## What you need to do
When you reach the line in the listing below that contains "(** ** The constants *)", begin returning lines exactly as written, and stop after the line that contains "if truthy (en_import_from_module". Return no other lines.

## Data provided
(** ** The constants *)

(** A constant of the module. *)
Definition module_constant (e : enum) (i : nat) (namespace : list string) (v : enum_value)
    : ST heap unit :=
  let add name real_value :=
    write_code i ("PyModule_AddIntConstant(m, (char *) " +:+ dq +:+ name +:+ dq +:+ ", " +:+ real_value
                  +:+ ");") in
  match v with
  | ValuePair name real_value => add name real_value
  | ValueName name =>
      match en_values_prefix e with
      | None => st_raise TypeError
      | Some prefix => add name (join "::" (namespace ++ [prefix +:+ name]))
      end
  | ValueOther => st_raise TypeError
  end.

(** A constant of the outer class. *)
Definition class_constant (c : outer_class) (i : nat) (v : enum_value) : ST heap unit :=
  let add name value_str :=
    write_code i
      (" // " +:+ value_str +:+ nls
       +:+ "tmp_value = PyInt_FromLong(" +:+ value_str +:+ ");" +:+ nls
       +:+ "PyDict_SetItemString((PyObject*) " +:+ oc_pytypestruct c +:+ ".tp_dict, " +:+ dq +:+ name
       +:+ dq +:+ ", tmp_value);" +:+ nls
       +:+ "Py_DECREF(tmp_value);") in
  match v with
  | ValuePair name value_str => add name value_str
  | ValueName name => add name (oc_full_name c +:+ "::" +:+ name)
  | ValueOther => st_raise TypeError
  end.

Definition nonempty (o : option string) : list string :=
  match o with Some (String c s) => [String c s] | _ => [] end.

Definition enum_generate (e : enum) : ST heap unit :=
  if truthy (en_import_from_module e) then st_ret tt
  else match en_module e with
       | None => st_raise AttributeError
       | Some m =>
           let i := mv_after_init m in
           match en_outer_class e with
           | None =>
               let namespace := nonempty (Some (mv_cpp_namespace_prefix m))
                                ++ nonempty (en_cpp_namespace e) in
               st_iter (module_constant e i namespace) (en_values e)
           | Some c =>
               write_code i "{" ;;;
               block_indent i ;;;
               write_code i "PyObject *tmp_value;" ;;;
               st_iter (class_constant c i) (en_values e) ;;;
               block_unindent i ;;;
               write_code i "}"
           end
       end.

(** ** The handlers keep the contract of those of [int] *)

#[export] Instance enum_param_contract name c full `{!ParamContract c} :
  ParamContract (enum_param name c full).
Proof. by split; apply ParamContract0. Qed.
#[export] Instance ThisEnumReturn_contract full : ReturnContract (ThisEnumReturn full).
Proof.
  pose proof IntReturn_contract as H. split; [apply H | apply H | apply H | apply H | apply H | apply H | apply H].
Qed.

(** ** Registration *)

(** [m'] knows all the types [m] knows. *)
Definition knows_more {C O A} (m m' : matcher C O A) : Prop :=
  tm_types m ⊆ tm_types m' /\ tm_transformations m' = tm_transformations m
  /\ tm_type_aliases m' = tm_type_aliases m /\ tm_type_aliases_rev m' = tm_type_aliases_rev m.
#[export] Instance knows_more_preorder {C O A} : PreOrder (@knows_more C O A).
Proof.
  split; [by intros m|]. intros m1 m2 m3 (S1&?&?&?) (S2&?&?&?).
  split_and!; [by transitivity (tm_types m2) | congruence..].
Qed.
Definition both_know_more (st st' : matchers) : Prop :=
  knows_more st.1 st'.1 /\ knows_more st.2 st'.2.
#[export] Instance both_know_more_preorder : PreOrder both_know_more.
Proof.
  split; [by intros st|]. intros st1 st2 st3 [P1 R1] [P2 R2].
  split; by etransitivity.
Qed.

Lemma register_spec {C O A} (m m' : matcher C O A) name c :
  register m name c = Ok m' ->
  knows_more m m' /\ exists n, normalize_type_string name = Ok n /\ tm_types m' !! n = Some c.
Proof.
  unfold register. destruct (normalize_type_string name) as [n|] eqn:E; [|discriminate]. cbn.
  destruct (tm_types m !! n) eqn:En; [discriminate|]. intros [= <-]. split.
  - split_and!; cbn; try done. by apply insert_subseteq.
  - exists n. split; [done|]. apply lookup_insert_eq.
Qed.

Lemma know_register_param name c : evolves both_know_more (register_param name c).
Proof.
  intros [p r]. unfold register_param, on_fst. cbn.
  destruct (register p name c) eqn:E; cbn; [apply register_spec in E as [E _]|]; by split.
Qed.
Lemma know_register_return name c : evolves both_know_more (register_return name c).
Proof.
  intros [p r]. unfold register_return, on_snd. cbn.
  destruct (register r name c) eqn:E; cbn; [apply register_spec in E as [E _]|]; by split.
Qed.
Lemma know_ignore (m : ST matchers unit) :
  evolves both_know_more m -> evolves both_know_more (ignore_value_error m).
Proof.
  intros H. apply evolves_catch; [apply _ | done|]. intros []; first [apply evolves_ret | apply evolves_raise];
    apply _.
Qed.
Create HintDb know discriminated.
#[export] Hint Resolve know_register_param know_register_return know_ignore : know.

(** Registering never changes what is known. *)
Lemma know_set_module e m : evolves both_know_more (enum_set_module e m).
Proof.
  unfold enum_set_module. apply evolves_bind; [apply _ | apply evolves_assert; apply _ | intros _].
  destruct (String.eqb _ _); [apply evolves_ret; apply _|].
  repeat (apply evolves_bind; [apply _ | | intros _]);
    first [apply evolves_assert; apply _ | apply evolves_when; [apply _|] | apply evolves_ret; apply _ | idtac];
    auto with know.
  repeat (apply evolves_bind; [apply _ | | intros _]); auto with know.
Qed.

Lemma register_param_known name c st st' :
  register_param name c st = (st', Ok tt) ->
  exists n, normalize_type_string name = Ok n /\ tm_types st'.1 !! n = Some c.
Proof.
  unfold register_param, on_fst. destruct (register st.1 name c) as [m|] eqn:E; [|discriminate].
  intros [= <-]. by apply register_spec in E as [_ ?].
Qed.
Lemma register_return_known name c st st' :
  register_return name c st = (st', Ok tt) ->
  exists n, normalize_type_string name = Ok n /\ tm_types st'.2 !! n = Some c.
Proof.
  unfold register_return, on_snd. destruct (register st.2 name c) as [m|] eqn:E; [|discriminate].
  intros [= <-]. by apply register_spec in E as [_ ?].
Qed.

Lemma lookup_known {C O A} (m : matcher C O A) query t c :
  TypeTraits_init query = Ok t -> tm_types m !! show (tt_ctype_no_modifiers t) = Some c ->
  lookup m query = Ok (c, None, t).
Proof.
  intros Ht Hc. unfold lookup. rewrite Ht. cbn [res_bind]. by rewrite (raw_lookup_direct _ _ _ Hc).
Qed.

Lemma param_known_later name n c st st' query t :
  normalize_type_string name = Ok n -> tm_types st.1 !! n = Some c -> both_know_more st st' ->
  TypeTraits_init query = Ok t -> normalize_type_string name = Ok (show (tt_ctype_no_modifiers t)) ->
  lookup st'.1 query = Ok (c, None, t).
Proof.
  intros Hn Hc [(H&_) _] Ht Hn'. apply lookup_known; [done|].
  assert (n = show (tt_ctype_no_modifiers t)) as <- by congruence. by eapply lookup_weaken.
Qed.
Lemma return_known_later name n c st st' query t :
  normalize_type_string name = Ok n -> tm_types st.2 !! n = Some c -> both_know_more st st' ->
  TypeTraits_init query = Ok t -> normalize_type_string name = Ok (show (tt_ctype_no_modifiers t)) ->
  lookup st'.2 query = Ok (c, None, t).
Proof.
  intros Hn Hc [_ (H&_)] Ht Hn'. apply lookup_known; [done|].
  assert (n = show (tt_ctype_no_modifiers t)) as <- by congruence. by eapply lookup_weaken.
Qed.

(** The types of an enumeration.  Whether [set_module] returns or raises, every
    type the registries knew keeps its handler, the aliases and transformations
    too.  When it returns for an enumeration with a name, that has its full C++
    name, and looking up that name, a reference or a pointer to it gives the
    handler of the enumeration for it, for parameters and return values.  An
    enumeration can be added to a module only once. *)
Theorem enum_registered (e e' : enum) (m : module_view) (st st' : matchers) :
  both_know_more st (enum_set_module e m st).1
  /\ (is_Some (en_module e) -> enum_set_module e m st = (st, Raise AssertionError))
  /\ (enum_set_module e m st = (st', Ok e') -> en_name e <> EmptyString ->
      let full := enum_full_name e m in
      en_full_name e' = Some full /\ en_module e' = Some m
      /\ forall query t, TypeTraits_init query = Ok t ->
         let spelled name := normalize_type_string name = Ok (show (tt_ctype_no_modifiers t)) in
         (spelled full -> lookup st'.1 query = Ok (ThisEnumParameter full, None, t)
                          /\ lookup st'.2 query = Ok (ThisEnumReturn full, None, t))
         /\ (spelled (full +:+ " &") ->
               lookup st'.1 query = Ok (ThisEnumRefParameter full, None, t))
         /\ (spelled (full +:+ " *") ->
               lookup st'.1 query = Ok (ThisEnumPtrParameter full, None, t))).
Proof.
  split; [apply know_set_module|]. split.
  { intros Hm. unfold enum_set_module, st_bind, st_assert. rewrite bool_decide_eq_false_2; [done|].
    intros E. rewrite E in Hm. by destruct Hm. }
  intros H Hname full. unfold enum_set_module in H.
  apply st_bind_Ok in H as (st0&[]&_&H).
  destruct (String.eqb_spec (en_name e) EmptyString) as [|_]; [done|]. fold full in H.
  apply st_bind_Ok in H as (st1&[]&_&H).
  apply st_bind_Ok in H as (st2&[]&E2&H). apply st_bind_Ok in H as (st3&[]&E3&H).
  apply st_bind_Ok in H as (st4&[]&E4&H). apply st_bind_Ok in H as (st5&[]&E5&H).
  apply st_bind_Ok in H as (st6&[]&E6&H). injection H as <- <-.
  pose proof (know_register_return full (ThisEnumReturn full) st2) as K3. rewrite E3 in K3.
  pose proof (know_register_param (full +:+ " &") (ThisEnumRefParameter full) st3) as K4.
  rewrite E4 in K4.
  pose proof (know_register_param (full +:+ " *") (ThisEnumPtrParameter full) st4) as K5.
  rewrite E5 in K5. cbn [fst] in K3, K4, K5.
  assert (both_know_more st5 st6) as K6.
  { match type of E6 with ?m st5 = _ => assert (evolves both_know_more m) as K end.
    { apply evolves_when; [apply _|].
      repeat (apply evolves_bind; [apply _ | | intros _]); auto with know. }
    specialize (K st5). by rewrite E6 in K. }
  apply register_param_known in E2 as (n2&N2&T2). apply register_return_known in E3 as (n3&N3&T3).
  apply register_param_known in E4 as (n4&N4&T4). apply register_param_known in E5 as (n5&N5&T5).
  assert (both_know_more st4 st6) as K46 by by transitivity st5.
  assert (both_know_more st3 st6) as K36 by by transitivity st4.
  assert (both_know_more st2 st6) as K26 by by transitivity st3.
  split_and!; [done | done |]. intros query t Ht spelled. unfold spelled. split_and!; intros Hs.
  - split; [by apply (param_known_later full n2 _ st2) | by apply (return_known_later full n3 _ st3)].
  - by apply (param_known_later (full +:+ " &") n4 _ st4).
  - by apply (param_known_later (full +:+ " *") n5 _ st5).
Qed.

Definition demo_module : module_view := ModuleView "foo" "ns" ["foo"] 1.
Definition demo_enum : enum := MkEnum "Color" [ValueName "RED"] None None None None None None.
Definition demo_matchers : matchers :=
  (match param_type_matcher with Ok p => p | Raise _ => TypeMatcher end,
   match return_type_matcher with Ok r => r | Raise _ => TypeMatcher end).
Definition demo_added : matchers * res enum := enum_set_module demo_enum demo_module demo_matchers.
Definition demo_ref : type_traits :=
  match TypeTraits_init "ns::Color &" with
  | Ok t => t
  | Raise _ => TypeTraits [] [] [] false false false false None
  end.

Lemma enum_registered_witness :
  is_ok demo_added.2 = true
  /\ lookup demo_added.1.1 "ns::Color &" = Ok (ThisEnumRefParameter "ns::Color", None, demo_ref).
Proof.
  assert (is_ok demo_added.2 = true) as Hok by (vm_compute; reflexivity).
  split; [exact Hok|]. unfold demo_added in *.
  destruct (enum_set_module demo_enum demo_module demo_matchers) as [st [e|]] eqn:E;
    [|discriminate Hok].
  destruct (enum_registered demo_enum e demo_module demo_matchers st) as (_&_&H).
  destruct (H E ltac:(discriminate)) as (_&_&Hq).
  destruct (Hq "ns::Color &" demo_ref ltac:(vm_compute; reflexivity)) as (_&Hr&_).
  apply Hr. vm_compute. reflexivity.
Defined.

==

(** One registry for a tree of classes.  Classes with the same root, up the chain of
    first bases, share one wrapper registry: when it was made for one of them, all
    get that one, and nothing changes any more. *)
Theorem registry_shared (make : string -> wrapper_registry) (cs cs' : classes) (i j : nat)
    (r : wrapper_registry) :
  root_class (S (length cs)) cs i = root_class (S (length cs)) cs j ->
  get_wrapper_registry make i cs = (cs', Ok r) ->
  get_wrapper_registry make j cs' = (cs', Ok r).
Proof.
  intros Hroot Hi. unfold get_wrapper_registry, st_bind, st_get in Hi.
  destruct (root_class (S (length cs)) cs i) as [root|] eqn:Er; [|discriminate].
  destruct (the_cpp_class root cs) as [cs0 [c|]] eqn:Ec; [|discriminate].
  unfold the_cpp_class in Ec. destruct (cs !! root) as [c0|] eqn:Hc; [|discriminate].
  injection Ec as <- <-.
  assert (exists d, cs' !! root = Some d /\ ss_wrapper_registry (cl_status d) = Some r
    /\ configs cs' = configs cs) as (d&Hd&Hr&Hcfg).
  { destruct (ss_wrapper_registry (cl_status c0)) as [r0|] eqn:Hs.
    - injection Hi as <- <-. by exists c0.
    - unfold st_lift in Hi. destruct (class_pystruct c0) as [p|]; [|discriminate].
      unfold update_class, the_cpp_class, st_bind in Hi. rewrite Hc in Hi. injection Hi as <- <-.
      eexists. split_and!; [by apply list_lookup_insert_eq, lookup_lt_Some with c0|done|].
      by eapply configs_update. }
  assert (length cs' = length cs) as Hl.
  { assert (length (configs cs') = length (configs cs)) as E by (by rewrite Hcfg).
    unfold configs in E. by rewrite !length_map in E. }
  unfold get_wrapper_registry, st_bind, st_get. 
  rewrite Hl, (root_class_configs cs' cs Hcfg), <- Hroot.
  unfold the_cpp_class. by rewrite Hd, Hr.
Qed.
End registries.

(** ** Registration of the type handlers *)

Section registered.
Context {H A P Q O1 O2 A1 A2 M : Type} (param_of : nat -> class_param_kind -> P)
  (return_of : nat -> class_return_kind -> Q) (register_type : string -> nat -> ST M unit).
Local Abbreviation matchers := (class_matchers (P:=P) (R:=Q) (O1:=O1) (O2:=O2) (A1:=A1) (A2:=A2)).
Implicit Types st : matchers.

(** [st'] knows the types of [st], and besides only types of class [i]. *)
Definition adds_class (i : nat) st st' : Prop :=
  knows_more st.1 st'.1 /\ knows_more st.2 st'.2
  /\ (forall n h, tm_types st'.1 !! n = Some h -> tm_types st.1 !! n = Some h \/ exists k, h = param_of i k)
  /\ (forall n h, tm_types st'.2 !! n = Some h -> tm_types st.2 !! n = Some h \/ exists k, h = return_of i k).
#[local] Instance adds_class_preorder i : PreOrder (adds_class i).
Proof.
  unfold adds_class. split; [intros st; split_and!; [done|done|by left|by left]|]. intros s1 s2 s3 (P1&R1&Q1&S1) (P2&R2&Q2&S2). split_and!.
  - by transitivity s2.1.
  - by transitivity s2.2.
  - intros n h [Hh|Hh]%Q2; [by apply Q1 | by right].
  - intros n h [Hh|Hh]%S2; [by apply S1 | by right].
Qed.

## Solution to the exercise
(** ** The constants *)

(** A constant of the module. *)
Definition module_constant (e : enum) (i : nat) (namespace : list string) (v : enum_value)
    : ST heap unit :=
  let add name real_value :=
    write_code i ("PyModule_AddIntConstant(m, (char *) " +:+ dq +:+ name +:+ dq +:+ ", " +:+ real_value
                  +:+ ");") in
  match v with
  | ValuePair name real_value => add name real_value
  | ValueName name =>
      match en_values_prefix e with
      | None => st_raise TypeError
      | Some prefix => add name (join "::" (namespace ++ [prefix +:+ name]))
      end
  | ValueOther => st_raise TypeError
  end.

(** A constant of the outer class. *)
Definition class_constant (c : outer_class) (i : nat) (v : enum_value) : ST heap unit :=
  let add name value_str :=
    write_code i
      (" // " +:+ value_str +:+ nls
       +:+ "tmp_value = PyInt_FromLong(" +:+ value_str +:+ ");" +:+ nls
       +:+ "PyDict_SetItemString((PyObject*) " +:+ oc_pytypestruct c +:+ ".tp_dict, " +:+ dq +:+ name
       +:+ dq +:+ ", tmp_value);" +:+ nls
       +:+ "Py_DECREF(tmp_value);") in
  match v with
  | ValuePair name value_str => add name value_str
  | ValueName name => add name (oc_full_name c +:+ "::" +:+ name)
  | ValueOther => st_raise TypeError
  end.

Definition nonempty (o : option string) : list string :=
  match o with Some (String c s) => [String c s] | _ => [] end.

Definition enum_generate (e : enum) : ST heap unit :=
  if truthy (en_import_from_module e) then st_ret tt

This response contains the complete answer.